Early on, Fumoffu probably already has its best episodes. Actually, the best segment is in the second story of episode two, in which Sousuke forgetting Chidori's notes leads to a trip back to his house that includes some of the best comedic timing, the best of Chidori's reactions in terms of the performance and animation, sweet emotional drama which early on shows the pair love each other, and a car against bicycle car chase with an almost deranged female traffic cop...made now funnier, as the voice actress playing her is Hiramatsu Akiko, knowing she and her female partner are meant to be the lead female cops of the You're Under Arrest franchise making a cameo, to which Akiko is a key voice actor one of those lead characters.

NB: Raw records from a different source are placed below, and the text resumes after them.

(* ===== verification/Wire.v ===== *)
(** * Messages as memory (include/gsmd/usock.h)

    The daemon and its clients exchange C structures byte for byte.  A block of
    memory is a list of bytes, a byte being [None] while it is indeterminate
    (allocated and not yet written).  Each structure is a record with its layout
    on the target (32-bit little-endian ARM); the padding of the structures that
    are not packed is written out. *)

From S2P Require Import Prelude CString Enums.

(** ** Memory *)

Definition mem : Type := list (option Z).

Definition undef (n : nat) : mem := replicate n None.
Definition known (l : list Z) : mem := Some <$> l.

Definition le16 (x : Z) : list Z := [x mod 256; (x / 256) mod 256].
Definition le32 (x : Z) : list Z :=
  [x mod 256; (x / 256) mod 256; (x / 65536) mod 256; (x / 16777216) mod 256].

(** A field of a structure that may not have been assigned. *)
Definition f8 (o : option Z) : mem := match o with Some x => [Some (u8 x)] | None => undef 1 end.
Definition f16 (o : option Z) : mem := match o with Some x => known (le16 x) | None => undef 2 end.
Definition f32 (o : option Z) : mem := match o with Some x => known (le32 x) | None => undef 4 end.

(** Reading a message: [None] when the field lies outside the bytes received. *)
Definition rd8 (l : list Z) (off : nat) : option Z := l !! off.
Definition rd16 (l : list Z) (off : nat) : option Z :=
  match drop off l with
  | b0 :: b1 :: _ => Some (b0 + 256 * b1)
  | _ => None
  end.
Definition rd32 (l : list Z) (off : nat) : option Z :=
  match drop off l with
  | b0 :: b1 :: b2 :: b3 :: _ => Some (s32 (b0 + 256 * b1 + 65536 * b2 + 16777216 * b3))
  | _ => None
  end.

(** The C string at an offset, if it ends inside the bytes received. *)
Definition cstr_at (l : list Z) (off : nat) : option (list Z) :=
  let m := drop off l in
  if bool_decide (0 ∈ m) then Some (until0 m) else None.

(** [strcpy] of a string into a block of memory that holds it and its NUL, and
    [None] when it does not fit. *)
Definition strcpy (dst : mem) (src : list Z) : option mem :=
  if (length src <? length dst)%nat
  then Some (known src ++ Some 0 :: drop (S (length src)) dst)
  else None.

(** [strlcpy] into a field of [size] bytes that is not yet initialised. *)
Definition strlcpy_field (size : nat) (src : list Z) : mem :=
  let t := take (size - 1) src in known (t ++ [0]) ++ undef (size - 1 - length t).

(** Writing [l] at the start of a block large enough. *)
Definition overwrite (dst : mem) (l : list Z) : option mem :=
  if (length l <=? length dst)%nat then Some (known l ++ drop (length l) dst) else None.

(** Storing a field at an offset of a block that contains it. *)
Definition put (off : nat) (field : mem) (m : mem) : mem :=
  take off m ++ field ++ drop (off + length field) m.

Lemma length_put off field m : (off + length field ≤ length m)%nat →
  length (put off field m) = length m.
Proof. intros H. unfold put. rewrite !length_app, length_take, length_drop. lia. Qed.

Lemma length_known l : length (known l) = length l.
Proof. apply length_fmap. Qed.
Lemma length_undef n : length (undef n) = n.
Proof. apply length_replicate. Qed.
Lemma length_f8 o : length (f8 o) = 1%nat.
Proof. by destruct o. Qed.
Lemma length_f16 o : length (f16 o) = 2%nat.
Proof. by destruct o. Qed.
Lemma length_f32 o : length (f32 o) = 4%nat.
Proof. by destruct o. Qed.

Create Rewrite HintDb len.
#[export] Hint Rewrite @length_app @length_cons length_known length_undef length_f8
  length_f16 length_f32 @length_replicate @length_drop @length_take @length_fmap : len.

Lemma overwrite_length dst l m : overwrite dst l = Some m → length m = length dst.
Proof.
  unfold overwrite. destruct (Nat.leb_spec (length l) (length dst)); [|done].
  intros [= <-]. autorewrite with len. lia.
Qed.

Lemma strcpy_length dst s m : strcpy dst s = Some m → length m = length dst.
Proof.
  unfold strcpy. destruct (Nat.ltb_spec (length s) (length dst)); [|done].
  intros [= <-]. autorewrite with len. lia.
Qed.

Lemma rd16_le16 x rest : 0 ≤ x < 2 ^ 16 → rd16 (le16 x ++ rest) 0 = Some x.
Proof.
  intros Hx. unfold rd16, le16. cbn [drop app]. f_equal.
  change (2 ^ 16) with 65536 in Hx. zdiv.
Qed.

Lemma le32_value x :
  x mod 256 + 256 * ((x / 256) mod 256) + 65536 * ((x / 65536) mod 256)
    + 16777216 * ((x / 16777216) mod 256) = x mod 2 ^ 32.
Proof. change (2 ^ 32) with 4294967296. zdiv. Qed.

Lemma rd32_le32 x rest : INT_MIN ≤ x ≤ INT_MAX → rd32 (le32 x ++ rest) 0 = Some x.
Proof.
  unfold INT_MIN, INT_MAX. intros Hx. unfold rd32, le32. cbn [drop app].
  rewrite le32_value. f_equal. unfold wraps. rewrite Zplus_mod_idemp_l.
  change (2 ^ (32 - 1)) with 2147483648. change (2 ^ 32) with 4294967296.
  rewrite Z.mod_small; lia.
Qed.

(** ** The structures *)

Definition GSMD_ADDR_MAXLEN : nat := 32.
Definition GSMD_ALPHA_MAXLEN : nat := 20.
Definition GSMD_SMS_DATA_MAXLEN : nat := 164.
Definition GSMD_PIN_MAXLEN : nat := 8.
Definition GSMD_PROTO_VERSION : Z := 1.
Definition GSMD_MSGSIZE_MAX : nat := 4096.

Record gsmd_addr : Type := Addr {
  addr_type : option Z;
  addr_number : mem }.          (* GSMD_ADDR_MAXLEN + 1 bytes *)

Definition addr_undef : gsmd_addr := Addr None (undef (GSMD_ADDR_MAXLEN + 1)).
Definition enc_addr (a : gsmd_addr) : mem := f8 (addr_type a) ++ addr_number a.

Record gsmd_sms_datacodingscheme : Type := Dcs {
  msg_class : Z; alphabet : Z; is_compressed : Z;
  mwi_group : Z; mwi_active : Z; mwi_kind : Z; raw_dcs_data : Z }.

Definition enc_dcs (o : option gsmd_sms_datacodingscheme) : mem :=
  match o with
  | Some d =>
      known (le32 (msg_class d) ++ le32 (alphabet d) ++ le32 (is_compressed d) ++
             le32 (mwi_group d) ++ le32 (mwi_active d) ++ le32 (mwi_kind d) ++
             [u8 (raw_dcs_data d)])
  | None => undef 25
  end.

Record gsmd_sms : Type := Sms {
  sms_length : option Z;
  sms_coding_scheme : option Z;
  sms_has_header : option Z;
  sms_is_voicemail : option Z;
  sms_dcs : option gsmd_sms_datacodingscheme;
  sms_tp_mti : option Z;
  sms_data : mem }.             (* GSMD_SMS_DATA_MAXLEN + 1 bytes *)

Definition sms_undef : gsmd_sms :=
  Sms None None None None None None (undef (GSMD_SMS_DATA_MAXLEN + 1)).
Definition enc_sms (p : gsmd_sms) : mem :=
  f8 (sms_length p) ++ f8 (sms_coding_scheme p) ++ f32 (sms_has_header p) ++
  f32 (sms_is_voicemail p) ++ enc_dcs (sms_dcs p) ++ f32 (sms_tp_mti p) ++ sms_data p.

Record gsmd_sms_list : Type := SmsList {
  sl_index : option Z;
  sl_stat : option Z;
  sl_time_stamp : mem;          (* 7 bytes *)
  sl_addr : gsmd_addr;
  sl_payload : gsmd_sms;
  sl_is_last : option Z }.

Definition sms_list_undef : gsmd_sms_list :=
  SmsList None None (undef 7) addr_undef sms_undef None.
Definition enc_sms_list (m : gsmd_sms_list) : mem :=
  f8 (sl_index m) ++ undef 3 ++ f32 (sl_stat m) ++ sl_time_stamp m ++
  enc_addr (sl_addr m) ++ enc_sms (sl_payload m) ++ undef 3 ++ f32 (sl_is_last m).

(** What [sms_pdu_make_smssubmit] reads of a [struct gsmd_sms_submit] that lies
    in a client's message: the number up to its NUL, and the bytes from [data]
    to the end of the message. *)
Record gsmd_sms_submit : Type := Submit {
  sub_type : Z;
  sub_number : list Z;
  sub_length : Z;
  sub_coding_scheme : Z;
  sub_has_header : Z;
  sub_data : list Z;
  sub_ask_ds : Z }.

(** The layout: 34 bytes of address, 204 of payload, 2 of padding, 4. *)
Definition dec_sms_submit (l : list Z) : option gsmd_sms_submit :=
  ty ← rd8 l 0; nu ← cstr_at l 1;
  len ← rd8 l 34; cs ← rd8 l 35; hdr ← rd32 l 36; ds ← rd32 l 240;
  Some (Submit ty nu len cs hdr (drop 73 l) ds).

Record gsmd_cbm : Type := Cbm {
  cbm_scope : Z; cbm_msg_code : Z; cbm_update_num : Z; cbm_msg_id : Z;
  cbm_language : Z; cbm_coding_scheme : Z; cbm_pages : Z; cbm_page : Z;
  cbm_data : list Z }.          (* 82 bytes *)

Definition enc_cbm (c : gsmd_cbm) : mem :=
  known (le32 (cbm_scope c) ++ le32 (cbm_msg_code c) ++ le32 (cbm_update_num c) ++
         le16 (cbm_msg_id c)) ++ undef 2 ++
  known (le32 (cbm_language c) ++ [u8 (cbm_coding_scheme c)]) ++ undef 3 ++
  known (le32 (cbm_pages c) ++ le32 (cbm_page c) ++ cbm_data c) ++ undef 2.

(** [struct gsmd_msg_hdr]: 8 bytes, then [len] bytes of data. *)
Record gsmd_msg_hdr : Type := Hdr {
  h_version : Z; h_msg_type : Z; h_msg_subtype : Z; h_pad : option Z; h_id : option Z;
  h_len : Z }.

Definition enc_hdr (h : gsmd_msg_hdr) : mem :=
  known [u8 (h_version h); u8 (h_msg_type h); u8 (h_msg_subtype h)] ++ f8 (h_pad h) ++
  f16 (h_id h) ++ known (le16 (h_len h)).

Definition dec_hdr (l : list Z) : option gsmd_msg_hdr :=
  v ← rd8 l 0; t ← rd8 l 1; st ← rd8 l 2; p ← rd8 l 3; i ← rd16 l 4; n ← rd16 l 6;
  Some (Hdr v t st (Some p) (Some i) n).

Definition sizeof_hdr : nat := 8.
Definition sizeof_addr : nat := 34.
Definition sizeof_sms : nat := 204.
Definition sizeof_sms_submit : nat := 244.
Definition sizeof_sms_list : nat := 260.
Definition sizeof_evt_auxdata : nat := 60.
Definition sizeof_call_status : nat := 64.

But that doesn't say the show doesn't lose a step after that. Episode two starts with the aforementioned incident with the cafeteria where the gym teacher, who hates students working for themselves, finds trying to get one over them isn't possible due to Sousuke's habit of booby trapping objects. Episode 3, the first full story episode Summer Illusion of Steel, has Chidori meet a young boy whose happiness to meet someone also means sending his staff (all former mercenaries) after Sousuke who presumes she was kidnapped. Episode five, introducing Issei, also leads to the reveal that the school janitor is the most dangerous person in the school despite his meekness, to the point that even Sousuke will be left quivering like jelly at his inability to defeat him. Episode six includes two "horror" stories, one which skirts tastelessness about a horse headed man who forcibly combs women's hair against their will into pony tails, but thankfully stays on the right side of funny1 alongside bringing back the homicidal female cop.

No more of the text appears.